#### Data section
(* ===== verification/SqlResult.v ===== *)
(** * Retained SQL results (pkg/materializer/materializer.go, encodeSQLResult
      and decodeSQLResult)

    The result of a replicated SQL command is stored with its receipt so that
    a retry can return it.  The encoder writes to a buffer with a size limit,
    the decoder reads with a working-memory budget.  A float64 is its bits, an
    int64 is a [Z]; a value of any other Go type is [VOther], which the
    encoder refuses.  A write takes the length of the buffer so far and gives
    the bytes it appends; a premature end of the
    input is [ErrEOF] in every check that reports it. *)

From stdpp Require Import gmap list.
From S2P Require Import Prelude Bytes.

(** ** Data *)

Inductive sqlValue :=
| VNil
| VInt (z : Z)
| VFloat (bits : Z)
| VText (s : bytes)
| VBlob (b : bytes)
| VOther.

Record SQLStatementResult := mkStatement {
  RowsAffected : Z;
  LastInsertID : Z;
  Columns : list bytes;
  Rows : list (list sqlValue);
}.

Record SQLCommandResult := mkSQLResult { Statements : list SQLStatementResult; ResultError : bytes }.

Definition MaxSQLStatements : Z := 64.
Definition MaxSQLResultColumns : Z := 2000.
Definition MaxReturningRows : Z := 10000.
Definition MaxResultBytes : Z := Z.shiftl 16 20.
Definition MaxMutationResultBytes : Z := Z.shiftl 1 20.
Definition MaxCellBytes : Z := Z.shiftl 1 20.
Definition maxSQLColumnCharge : Z := 32.
Definition maxSQLStatementCharge : Z := 256.
Definition maxSQLRowCharge : Z := 64.
Definition maxSQLCellCharge : Z := 64.

Inductive sqlError :=
| ErrNoStatements
| ErrStatementCount
| ErrColumnCount
| ErrRowCount
| ErrCellCount
| ErrResultSize
| ErrUnsupported
| ErrEncoding
| ErrEOF
| ErrBudget
| ErrTag
| ErrTrailing
| ErrPrecondition
| ErrReturnedRows
| ErrCellSize.

Abbreviation lenZ l := (Z.of_nat (length l)).

(** ** Encoding *)

Definition writeUint32 (value : Z) : bytes := be_encode 4 value.
Definition writeInt64 (value : Z) : bytes := be_encode 8 (u64 value).

Definition writeBytes (len : Z) (value : bytes) : result sqlError bytes :=
  if (MaxMutationResultBytes - 4 <? lenZ value) || (MaxMutationResultBytes - 4 - lenZ value <? len)
  then Err ErrResultSize
  else Ok (writeUint32 (lenZ value) ++ value).

Definition within_size (len : Z) (b : bytes) : result sqlError bytes :=
  if MaxMutationResultBytes <? len + lenZ b then Err ErrResultSize else Ok b.

Definition writeSQLValue (len : Z) (value : sqlValue) : result sqlError bytes :=
  match value with
  | VNil => within_size len [x00]
  | VInt z => within_size len (x01 :: writeInt64 z)
  | VFloat bits => within_size len (x02 :: writeInt64 bits)
  | VText s => let! b := writeBytes (len + 1) s in Ok (x03 :: b)
  | VBlob s => let! b := writeBytes (len + 1) s in Ok (x04 :: b)
  | VOther => Err ErrUnsupported
  end.

(** A loop that writes the elements of a slice one after the other. *)
Fixpoint write_all {A} (write : Z → A → result sqlError bytes) (len : Z) (l : list A) : result sqlError bytes :=
  match l with
  | [] => Ok []
  | x :: l' =>
      let! a := write len x in
      let! b := write_all write (len + lenZ a) l' in
      Ok (a ++ b)
  end.

Definition write_row (columns : nat) (len : Z) (row : list sqlValue) : result sqlError bytes :=
  if negb (Nat.eqb (length row) columns) then Err ErrCellCount
  else
    let header := writeUint32 (lenZ row) in
    let! cells := write_all writeSQLValue (len + lenZ header) row in
    Ok (header ++ cells).

Definition write_statement (len : Z) (s : SQLStatementResult) : result sqlError bytes :=
  if MaxSQLResultColumns <? lenZ (Columns s) then Err ErrColumnCount
  else if MaxReturningRows <? lenZ (Rows s) then Err ErrRowCount
  else
    let header := writeInt64 (RowsAffected s) ++ writeInt64 (LastInsertID s) ++ writeUint32 (lenZ (Columns s)) in
    let! columns := write_all writeBytes (len + lenZ header) (Columns s) in
    let count := writeUint32 (lenZ (Rows s)) in
    let! rows := write_all (write_row (length (Columns s))) (len + lenZ header + lenZ columns + lenZ count) (Rows s) in
    Ok (header ++ columns ++ count ++ rows).

Definition sqlMagic : bytes := [x52; x53; x51; x4c].

Definition encodeSQLResult (r : SQLCommandResult) : result sqlError bytes :=
  match Statements r with
  | [] => if bool_decide (ResultError r = []) then Ok [] else Err ErrNoStatements
  | _ =>
      if MaxSQLStatements <? lenZ (Statements r) then Err ErrStatementCount
      else
        let header := sqlMagic ++ writeUint32 (lenZ (Statements r)) in
        let! statements := write_all write_statement (lenZ header) (Statements r) in
        let! error := writeBytes (lenZ header + lenZ statements) (ResultError r) in
        Ok (header ++ statements ++ error)
  end.

(** ** Decoding *)

(** The unread bytes and the budget that is left. *)
Definition reader (A : Type) : Type := bytes * Z → result sqlError (A * (bytes * Z)).

Definition ret {A} (x : A) : reader A := λ s, Ok (x, s).
Definition bind {A B} (r : reader A) (k : A → reader B) : reader B := λ s, let! p := r s in k p.1 p.2.
Definition fail {A} (e : sqlError) : reader A := λ _, Err e.

Notation "x ← r ; k" := (bind r (λ x, k)) (at level 20, r at level 100, k at level 200, right associativity) : rhiza_scope.

Definition read_exact (n : nat) : reader bytes := λ '(b, budget),
  if Nat.ltb (length b) n then Err ErrEOF else Ok (take n b, (drop n b, budget)).

(** [binary.Read] looks at a bounded prefix only. *)
Definition read_word (n : nat) : reader Z := λ '(b, budget),
  if Nat.ltb (length (take n b)) n then Err ErrEOF else Ok (be_decode (take n b), (drop n b, budget)).

Definition readUint32 : reader Z := read_word 4.
Definition signed64 (z : Z) : Z := if z <? 2 ^ 63 then z else z - 2 ^ 64.
Definition readInt64 : reader Z := z ← read_word 8; ret (signed64 z).

(** [*budget -= n], after a check that there is that much. *)
Definition spend (n : Z) (e : sqlError) : reader unit := λ '(b, budget),
  if budget <? n then Err e else Ok (tt, (b, budget - n)).

Definition readBudgetBytes (overhead maximum : Z) : reader bytes :=
  size ← readUint32;
  λ '(b, budget),
    if (maximum <? size) || (lenZ b <? size) || (budget <? size + overhead) then Err ErrBudget
    else read_exact (Z.to_nat size) (b, budget - (size + overhead)).

Definition readByte : reader byte := λ '(b, budget),
  match b with [] => Err ErrEOF | x :: b' => Ok (x, (b', budget)) end.

Definition readSQLValueBudget : reader sqlValue :=
  tag ← readByte;
  match byteZ tag with
  | 0 => _ ← spend 65 ErrBudget; ret VNil
  | 1 => _ ← spend 80 ErrBudget; z ← readInt64; ret (VInt z)
  | 2 => _ ← spend 80 ErrBudget; z ← readInt64; ret (VFloat (u64 z))
  | 3 => b ← readBudgetBytes 0 MaxCellBytes; ret (VText b)
  | 4 => b ← readBudgetBytes 0 MaxCellBytes; ret (VBlob b)
  | _ => fail ErrTag
  end.

Fixpoint read_n {A} (n : nat) (r : reader A) : reader (list A) :=
  match n with
  | O => ret []
  | S n' => x ← r; l ← read_n n' r; ret (x :: l)
  end.

Definition check (b : bool) (e : sqlError) : reader unit := if b then ret tt else fail e.

Definition read_row (columns : Z) : reader (list sqlValue) :=
  cellCount ← readUint32;
  _ ← check (cellCount =? columns) ErrCellCount;
  _ ← (λ s, if Z.quot s.2 maxSQLCellCharge <? cellCount then Err ErrBudget else Ok (tt, s));
  _ ← (λ s, Ok (tt, (s.1, s.2 - cellCount * maxSQLCellCharge)));
  read_n (Z.to_nat cellCount) readSQLValueBudget.

Definition read_statement : reader SQLStatementResult :=
  rowsAffected ← readInt64;
  lastInsertID ← readInt64;
  columns ← readUint32;
  _ ← check (columns <=? MaxSQLResultColumns) ErrColumnCount;
  names ← read_n (Z.to_nat columns) (readBudgetBytes maxSQLColumnCharge MaxMutationResultBytes);
  rowCount ← readUint32;
  _ ← (λ s, if (MaxReturningRows <? rowCount) || (Z.quot s.2 maxSQLRowCharge <? rowCount) then Err ErrRowCount
            else Ok (tt, (s.1, s.2 - rowCount * maxSQLRowCharge)));
  rows ← read_n (Z.to_nat rowCount) (read_row columns);
  ret (mkStatement rowsAffected lastInsertID names rows).

Definition readMagic : reader unit := λ '(b, budget),
  if bool_decide (take 4 b = sqlMagic) then Ok (tt, (drop 4 b, budget)) else Err ErrEncoding.

Definition read_result : reader SQLCommandResult :=
  _ ← readMagic;
  count ← readUint32;
  _ ← check (count <=? MaxSQLStatements) ErrStatementCount;
  _ ← (λ s, Ok (tt, (s.1, s.2 - count * maxSQLStatementCharge)));
  statements ← read_n (Z.to_nat count) read_statement;
  error ← readBudgetBytes 0 MaxMutationResultBytes;
  ret (mkSQLResult statements error).

Definition decodeSQLResult (encoded : bytes) : result sqlError SQLCommandResult :=
  if MaxMutationResultBytes <? lenZ encoded then Err ErrResultSize
  else
    match read_result (encoded, MaxResultBytes) with
    | Err e => Err e
    | Ok (r, (rest, _)) => if bool_decide (rest = []) then Ok r else Err ErrTrailing
    end.

(** ** Working memory *)

Definition sqlValueSize (v : sqlValue) : Z :=
  match v with
  | VText s => lenZ s
  | VBlob b => lenZ b
  | VNil => 1
  | _ => 16
  end.

(** [add] saturates just above the limit. *)
Definition saturating_add (size n : Z) : Z := if MaxResultBytes - size <? n then MaxResultBytes + 1 else size + n.

Definition sqlResultWorkingBytes (r : SQLCommandResult) : Z :=
  fold_left (λ size s,
    let size := saturating_add size maxSQLStatementCharge in
    let size := fold_left (λ size c, saturating_add size (maxSQLColumnCharge + lenZ c)) (Columns s) size in
    fold_left (λ size row,
      let size := saturating_add size (maxSQLRowCharge + lenZ row * maxSQLCellCharge) in
      fold_left (λ size v, saturating_add size (sqlValueSize v)) row size) (Rows s) size)
    (Statements r) 0.

(** ** Collecting the rows of a statement *)

Record resultBudget := mkBudget { budgetRows : Z; budgetBytes : Z }.

(** The values of a row are charged one by one. *)
Fixpoint charge_values (values : list sqlValue) (bytes_ : Z) : result sqlError Z :=
  match values with
  | [] => Ok bytes_
  | v :: rest =>
      if MaxCellBytes <? sqlValueSize v then Err ErrCellSize
      else if bytes_ - sqlValueSize v <? 0 then Err ErrResultSize
      else charge_values rest (bytes_ - sqlValueSize v)
  end.

(** The loop over the rows the driver returns. *)
Fixpoint collect_rows (columns : Z) (expectedRows : option Z) (collected : Z) (rows : list (list sqlValue)) (b : resultBudget)
    : result sqlError resultBudget :=
  match rows with
  | [] => Ok b
  | row :: rest =>
      if bool_decide (expectedRows = Some collected) then Err ErrPrecondition
      else if budgetRows b =? 0 then Err ErrReturnedRows
      else if budgetBytes b <? maxSQLRowCharge + columns * maxSQLCellCharge then Err ErrResultSize
      else
        let! remaining := charge_values row (budgetBytes b - (maxSQLRowCharge + columns * maxSQLCellCharge)) in
        collect_rows columns expectedRows (collected + 1) rest (mkBudget (budgetRows b - 1) remaining)
  end.

Definition collectRowsWithBudget (columns : list bytes) (rows : list (list sqlValue)) (expectedRows : option Z) (b : resultBudget)
    : result sqlError (SQLStatementResult * resultBudget) :=
  if MaxSQLResultColumns <? lenZ columns then Err ErrColumnCount
  else
    let remaining := fold_left (λ n c, n - (maxSQLColumnCharge + lenZ c)) columns (budgetBytes b) in
    if remaining <? 0 then Err ErrResultSize
    else
      let! b' := collect_rows (lenZ columns) expectedRows 0 rows (mkBudget (budgetRows b) remaining) in
      Ok (mkStatement 0 0 columns rows, b').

#### Problem requirements
Using the listing, count the lines where the word "bits" appears and reply with only that number.

#### Your solution
3